**INPUT FOR THIS TASK**

(* ===== verification/PlanAssignTheorems.v ===== *)
(** * Theorems on the choice of machines and the fan-in of an execution *)
From stdpp Require Import base tactics list strings gmap.
From S2P Require Import Prelude GoStrings GoSort PlanGraph PlanGraphTheorems PlanStore PlanAssign PlanAssignFacts.
Open Scope string_scope.

(** C36: [allocateAssignmentTargets] finds targets for all steps whenever the steps can be placed
    on the free slots of the machines at all, and only then; the targets respect the profile a
    step requires and no machine gets more steps than it has free slots. *)
Theorem allocation_is_optimal {text : UuidText} steps candidates :
  NoDup (Step_ID <$> steps) → NoDup (Candidate_Key <$> candidates) →
  ((∃ targets, allocateAssignmentTargets steps candidates = Ok targets) ↔ ∃ g left, placed steps candidates g left) ∧
  ∀ targets, allocateAssignmentTargets steps candidates = Ok targets → allocation steps candidates targets.
Proof.
  intros Hids Hkeys. unfold allocateAssignmentTargets. destruct (Nat.eqb_spec (length steps) 0) as [Hz|Hz].
  { apply length_zero_iff_nil in Hz as ->. split.
    - split; intros _; [by exists [], candidates; constructor|by eexists].
    - intros targets [= <-]. split; [by intros s ?%not_elem_of_nil|by intros id t; rewrite lookup_empty|intros; apply Nat.le_0_l]. }
  assert (Step_ID <$> sort_by constrained_before steps ≡ₚ Step_ID <$> steps) as Hp by (by rewrite sort_by_perm). split.
  - split.
    + intros [targets H]. apply bind_ok in H as ([targets' left] & H & [= ->]). apply allocate_run in H as (g & Hg & _).
      apply (placed_any_order (sort_by constrained_before steps)); [by rewrite sort_by_perm|eauto].
    + intros (g & left & Hg). apply placed_enough in Hg.
      destruct (allocate_enough (sort_by constrained_before steps) candidates ∅ ∅) as [[targets left'] H].
      * apply sorted_constrained.
      * eapply enough_perm; [|exact Hg]. by rewrite sort_by_perm.
      * exists targets. by rewrite H.
  - intros targets H. apply bind_ok in H as ([targets' left] & H & [= ->]).
    apply allocate_allocation in H as [H1 H2 H3]; [|by rewrite Hp|done]. split.
    + intros s Hs. apply H1. by rewrite sort_by_elem.
    + intros id t Ht. rewrite <-Hp. by eapply H2.
    + intros c Hc. specialize (H3 c Hc). by rewrite sort_by_perm in H3.
Qed.

(** The example: two machines, one slot each for [builder] and [tester], and two steps of which
    the first needs [builder]. *)
Definition demo_wants (id : uuid) (agent : string) : DeliveryPlanStep :=
  match Steps demo_rows with
  | s :: _ =>
      {| Step_ID := id; Step_PlanID := Step_PlanID s; StepKey := StepKey s; Step_IdempotencyKey := Step_IdempotencyKey s;
         Step_Role := Step_Role s; DisplayOrder := 0; Step_Title := Step_Title s; Step_Objective := Step_Objective s;
         AcceptanceCriteriaJSON := AcceptanceCriteriaJSON s; EvidenceRequirementsJSON := EvidenceRequirementsJSON s;
         Status := Status s; AgentKey := agent; WorkerID := ""; MachineID := ""; AutomationTaskID := None;
         AutomationExecutionID := None; RunID := ""; LeaseFence := 0; LeaseExpiresAt := None; CreatedBy := ""; StartedAt := None;
         CompletedAt := None; CreatedAt := 0; UpdatedAt := 0 |}
  | [] => {| Step_ID := id; Step_PlanID := Nil; StepKey := ""; Step_IdempotencyKey := ""; Step_Role := ""; DisplayOrder := 0;
             Step_Title := ""; Step_Objective := ""; AcceptanceCriteriaJSON := ""; EvidenceRequirementsJSON := ""; Status := "";
             AgentKey := agent; WorkerID := ""; MachineID := ""; AutomationTaskID := None; AutomationExecutionID := None;
             RunID := ""; LeaseFence := 0; LeaseExpiresAt := None; CreatedBy := ""; StartedAt := None; CompletedAt := None;
             CreatedAt := 0; UpdatedAt := 0 |}
  end.
Definition demo_candidates : list assignmentTargetCandidate :=
  [{| Candidate_Key := {| MachineTarget := "m1"; AgentTarget := "builder" |}; Capacity := 2; Reserved := 1 |};
   {| Candidate_Key := {| MachineTarget := "m2"; AgentTarget := "tester" |}; Capacity := 1; Reserved := 0 |}].
Example allocation_is_optimal_witness :
  (∃ g left, placed [demo_wants 1%N ""; demo_wants 2%N " builder "] demo_candidates g left) ∧
  ¬ ∃ targets, allocateAssignmentTargets (text := unary)
      [demo_wants 1%N "builder"; demo_wants 2%N "builder"] demo_candidates = Ok targets.
Proof.
  split.
  - apply (allocation_is_optimal (text := unary)).
    + vm_compute. repeat constructor; set_solver.
    + vm_compute. repeat constructor; set_solver.
    + eexists. vm_compute. reflexivity.
  - intros [targets H]. vm_compute in H. discriminate.
Defined.

(** ** [AssessFanIn] *)

(** Every required step has its one assignment, which is completed, and nothing else is assigned. *)
Record all_completed (requiredStepIDs : list uuid) (assignments : list DeliveryPlanStepAssignment) : Prop := {
  completed_ids : Nil ∉ requiredStepIDs;
  completed_once : NoDup (DeliveryPlanStepID <$> assignments);
  completed_exactly : ∀ id, id ∈ requiredStepIDs ↔ id ∈ DeliveryPlanStepID <$> assignments;
  completed_rows : ∀ a, a ∈ assignments → Assignment_ID a ≠ Nil ∧ ChildAutomationTaskID a ≠ Nil ∧
    Assignment_Status a = DeliveryPlanStepAssignmentCompleted;
}.

Lemma required_run ids : ∀ required,
  (Nil ∈ ids → required_steps required ids = inl (pending_because false ": invalid plan step identity")) ∧
  (Nil ∉ ids → required_steps required ids = inr (list_to_set ids ∪ required)).
Proof.
  induction ids as [|id ids IH]; intros required; cbn [required_steps].
  { split; [by intros ?%not_elem_of_nil|]. intros _. f_equal. set_solver. }
  destruct (N.eqb_spec id Nil) as [->|Hne]; split; intros H; [done|by destruct H; left|..].
  - apply IH. by apply elem_of_cons in H as [H|H]; [congruence|].
  - rewrite (proj2 (IH _)) by (intros ?; apply H; by right). f_equal. rewrite list_to_set_cons. set_solver.
Qed.
Lemma active_not_completed status : isActiveAssignmentStatus status = true → status ≠ DeliveryPlanStepAssignmentCompleted.
Proof. intros H ->. vm_compute in H. discriminate. Qed.
Lemma failed_not_completed status : failed_status status = true → status ≠ DeliveryPlanStepAssignmentCompleted.
Proof. intros H ->. vm_compute in H. discriminate. Qed.

(** The loop over the assignments: an early return does not wait and reports a defect, without
    one the loop has seen all of them. *)
Definition fitting (required seen : gset uuid) (a : DeliveryPlanStepAssignment) : Prop :=
  DeliveryPlanStepID a ∈ required ∧ DeliveryPlanStepID a ∉ seen ∧ Assignment_ID a ≠ Nil ∧ ChildAutomationTaskID a ≠ Nil.
Definition scanned (required seen : gset uuid) (active failed : bool) (l : list DeliveryPlanStepAssignment)
    (r : FanInDecision + (gset uuid * bool * bool)) : Prop :=
  match r with
  | inl d => ∃ reason, d = pending_because false reason ∧ reason ≠ "" ∧
      ¬ (NoDup (DeliveryPlanStepID <$> l) ∧
         ∀ a, a ∈ l → fitting required seen a ∧ Assignment_Status a = DeliveryPlanStepAssignmentCompleted)
  | inr (seen', active', failed') =>
      seen' = list_to_set (DeliveryPlanStepID <$> l) ∪ seen ∧ NoDup (DeliveryPlanStepID <$> l) ∧
      (∀ a, a ∈ l → fitting required seen a) ∧
      active' = active || existsb (λ a, isActiveAssignmentStatus (Assignment_Status a)) l ∧
      failed' = failed || existsb (λ a, failed_status (Assignment_Status a)) l ∧
      (active' = false → failed' = false → ∀ a, a ∈ l → Assignment_Status a = DeliveryPlanStepAssignmentCompleted)
  end.
Lemma scanned_cons required seen active failed a l r :
  fitting required seen a →
  isActiveAssignmentStatus (Assignment_Status a) = true ∨ failed_status (Assignment_Status a) = true ∨
    Assignment_Status a = DeliveryPlanStepAssignmentCompleted →
  scanned required ({[DeliveryPlanStepID a]} ∪ seen) (isActiveAssignmentStatus (Assignment_Status a) || active)
    (failed_status (Assignment_Status a) || failed) l r →
  scanned required seen active failed (a :: l) r.
Proof.
  intros Hfit Hcase. destruct r as [d|[[seen' active'] failed']]; cbn [scanned].
  - intros (reason & -> & Hne & Hno). exists reason. split; [done|]. split; [done|]. intros [Hnd Hall]. apply Hno.
    rewrite fmap_cons in Hnd. apply NoDup_cons in Hnd as [Hx Hnd]. split; [done|]. intros b Hb.
    destruct (Hall b) as [(? & ? & ? & ?) ?]; [by right|]. split; [|done]. split_and!; try done.
    intros [Heq%elem_of_singleton|]%elem_of_union; [|done]. apply Hx. rewrite <-Heq. by apply list_elem_of_fmap_2.
  - intros (-> & Hnd & Hall & -> & -> & Hcomp). split; [rewrite fmap_cons, list_to_set_cons; set_solver|].
    split. { rewrite fmap_cons. constructor; [|done]. intros (b & Heq & Hb)%list_elem_of_fmap. destruct (Hall b Hb) as (_ & Hn & _). set_solver. }
    split. { intros b [->|Hb]%elem_of_cons; [done|]. destruct (Hall b Hb) as (? & ? & ? & ?). split_and!; try done. set_solver. }
    cbn [existsb]. split; [by destruct active, (isActiveAssignmentStatus (Assignment_Status a))|].
    split; [by destruct failed, (failed_status (Assignment_Status a))|].
    intros Ha Hf b [->|Hb]%elem_of_cons; [|by apply Hcomp]. apply orb_false_iff in Ha as [Ha _], Hf as [Hf _].
    apply orb_false_iff in Ha as [Ha _], Hf as [Hf _]. destruct Hcase as [Hk|[Hk|Hk]]; [congruence..|done].
Qed.
Lemma active_not_failed status : isActiveAssignmentStatus status = true → failed_status status = false.
Proof.
  unfold isActiveAssignmentStatus, activePlanStepAssignmentStatuses. rewrite existsb_exists.
  intros (x & Hx%list_elem_of_In & ->%String.eqb_eq). repeat (apply elem_of_cons in Hx as [->|Hx]; [reflexivity|]). by apply not_elem_of_nil in Hx.
Qed.
Lemma fan_in_run l : ∀ required seen active failed, scanned required seen active failed l (fan_in required seen active failed l).
Proof.
  induction l as [|a l IH]; intros required seen active failed; cbn [fan_in].
  { cbn. split; [set_solver|]. split; [constructor|]. split; [by intros ? ?%not_elem_of_nil|]. rewrite !orb_false_r.
    split_and!; try done. by intros _ _ ? ?%not_elem_of_nil. }
  destruct (negb (bool_decide (DeliveryPlanStepID a ∈ required)) || N.eqb (Assignment_ID a) Nil || N.eqb (ChildAutomationTaskID a) Nil) eqn:H1.
  { eexists. split; [done|]. split; [done|]. intros [_ Hall]. destruct (Hall a) as [(Hr & _ & Hi & Hc) _]; [by left|].
    rewrite (bool_decide_eq_true_2 _ Hr), (proj2 (N.eqb_neq _ _) Hi), (proj2 (N.eqb_neq _ _) Hc) in H1. done. }
  rewrite !orb_false_iff, negb_false_iff, bool_decide_eq_true, !N.eqb_neq in H1. destruct H1 as [[Hr Hi] Hc].
  destruct (bool_decide (DeliveryPlanStepID a ∈ seen)) eqn:H2.
  { eexists. split; [done|]. split; [done|]. intros [_ Hall]. destruct (Hall a) as [(_ & Hs & _) _]; [by left|].
    by apply bool_decide_eq_true in H2. }
  apply bool_decide_eq_false in H2. assert (fitting required seen a) as Hfit by done.
  destruct (isActiveAssignmentStatus (Assignment_Status a)) eqn:Ha.
  { apply scanned_cons; [done|by left|]. by rewrite (active_not_failed _ Ha), Ha. }
  destruct (failed_status (Assignment_Status a)) eqn:Hf; [apply scanned_cons; [done|by right; left|]; by rewrite Ha, Hf|].
  destruct (String.eqb_spec (Assignment_Status a) DeliveryPlanStepAssignmentCompleted) as [Hs|Hs];
    [apply scanned_cons; [done|by right; right|]; by rewrite Ha, Hf|].
  eexists. split; [done|]. split; [done|]. intros [_ Hall]. destruct (Hall a) as [_ ?]; [by left|done].
Qed.

(** the children of an execution never make it succeed: the decision waits for a child or
    leaves the aggregation pending, never neither nor both; it reports nothing but the missing
    aggregate exactly when every required step has one completed assignment and there is no
    other; and it waits only while an assignment is active. *)
Theorem fan_in_never_succeeds requiredStepIDs assignments :
  let decision := AssessFanIn requiredStepIDs assignments in
  WaitingForChildren decision = negb (AggregationPending decision) ∧
  (decision = pending_because false "" ↔ all_completed requiredStepIDs assignments) ∧
  (WaitingForChildren decision = true → ∃ a, a ∈ assignments ∧ isActiveAssignmentStatus (Assignment_Status a) = true).
Proof.
  cbv zeta. unfold AssessFanIn. destruct (required_run requiredStepIDs ∅) as [Hbad Hgood].
  destruct (decide (Nil ∈ requiredStepIDs)) as [Hin|Hin].
  { rewrite Hbad by done. split; [done|]. split; [|done]. split; [done|]. by intros [? _ _ _]. }
  rewrite Hgood by done. pose proof (fan_in_run assignments (list_to_set requiredStepIDs ∪ ∅) ∅ false false) as Hrun.
  unfold scanned in Hrun. destruct (fan_in _ _ _ _ _) as [d|[[seen active] failed]].
  { destruct Hrun as (reason & -> & Hne & Hno). split; [done|]. split; [|done]. split.
    - intros H. exfalso. revert H Hne. clear. unfold pending_because. intros [= H]%(f_equal Reason). cbn in H. done.
    - intros [_ Hnd Hex Hall]. destruct Hno. split; [done|]. intros a Ha. destruct (Hall a Ha) as (? & ? & ?). split; [split_and!|]; try done.
      apply elem_of_union_l, elem_of_list_to_set, Hex. by apply list_elem_of_fmap_2. }
  destruct Hrun as (Hseen & Hnd & Hall & Hact & Hfail & Hcomp). cbn [orb] in Hact, Hfail.
  destruct active.
  { split; [done|]. split.
    - split; [by destruct failed|]. intros [_ _ _ Hc]. symmetry in Hact. apply existsb_exists in Hact as (a & Ha%list_elem_of_In & Hac).
      destruct (Hc a Ha) as (_ & _ & Hst). by apply active_not_completed in Hac.
    - intros _. symmetry in Hact. apply existsb_exists in Hact as (a & Ha%list_elem_of_In & Hac). by exists a. }
  destruct failed.
  { split; [done|]. split; [|done]. split; [done|]. intros [_ _ _ Hc]. symmetry in Hfail. apply existsb_exists in Hfail as (a & Ha%list_elem_of_In & Hf).
    destruct (Hc a Ha) as (_ & _ & Hst). by apply failed_not_completed in Hf. }
  assert (seen ⊆ list_to_set requiredStepIDs ∪ ∅) as Hsub.
  { rewrite Hseen. intros id. rewrite elem_of_union, elem_of_list_to_set. intros [(a & -> & Ha)%list_elem_of_fmap|]; [|set_solver]. by apply Hall. }
  destruct (Nat.eqb_spec (size seen) (size (list_to_set requiredStepIDs ∪ ∅ : gset uuid))) as [Hsz|Hsz]; cbn [negb].
  - split; [done|]. split; [|done]. split; [intros _|done]. split; [done|done|..].
    + assert (seen = list_to_set requiredStepIDs ∪ ∅) as Heq by (apply set_subseteq_size_eq; [done|lia]).
      intros id. rewrite Hseen in Heq. set_solver.
    + intros a Ha. destruct (Hall a Ha) as (_ & _ & ? & ?). split_and!; try done. by apply Hcomp.
  - split; [done|]. split; [|done]. split; [done|]. intros [_ _ Hex _]. destruct Hsz. f_equal. rewrite Hseen. set_solver.
Qed.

**WORK ORDER**
If a line in the entries above has the word "LeaseFence", copy it.

**EXERCISE OUTPUT**
         AutomationExecutionID := None; RunID := ""; LeaseFence := 0; LeaseExpiresAt := None; CreatedBy := ""; StartedAt := None;
             RunID := ""; LeaseFence := 0; LeaseExpiresAt := None; CreatedBy := ""; StartedAt := None; CompletedAt := None;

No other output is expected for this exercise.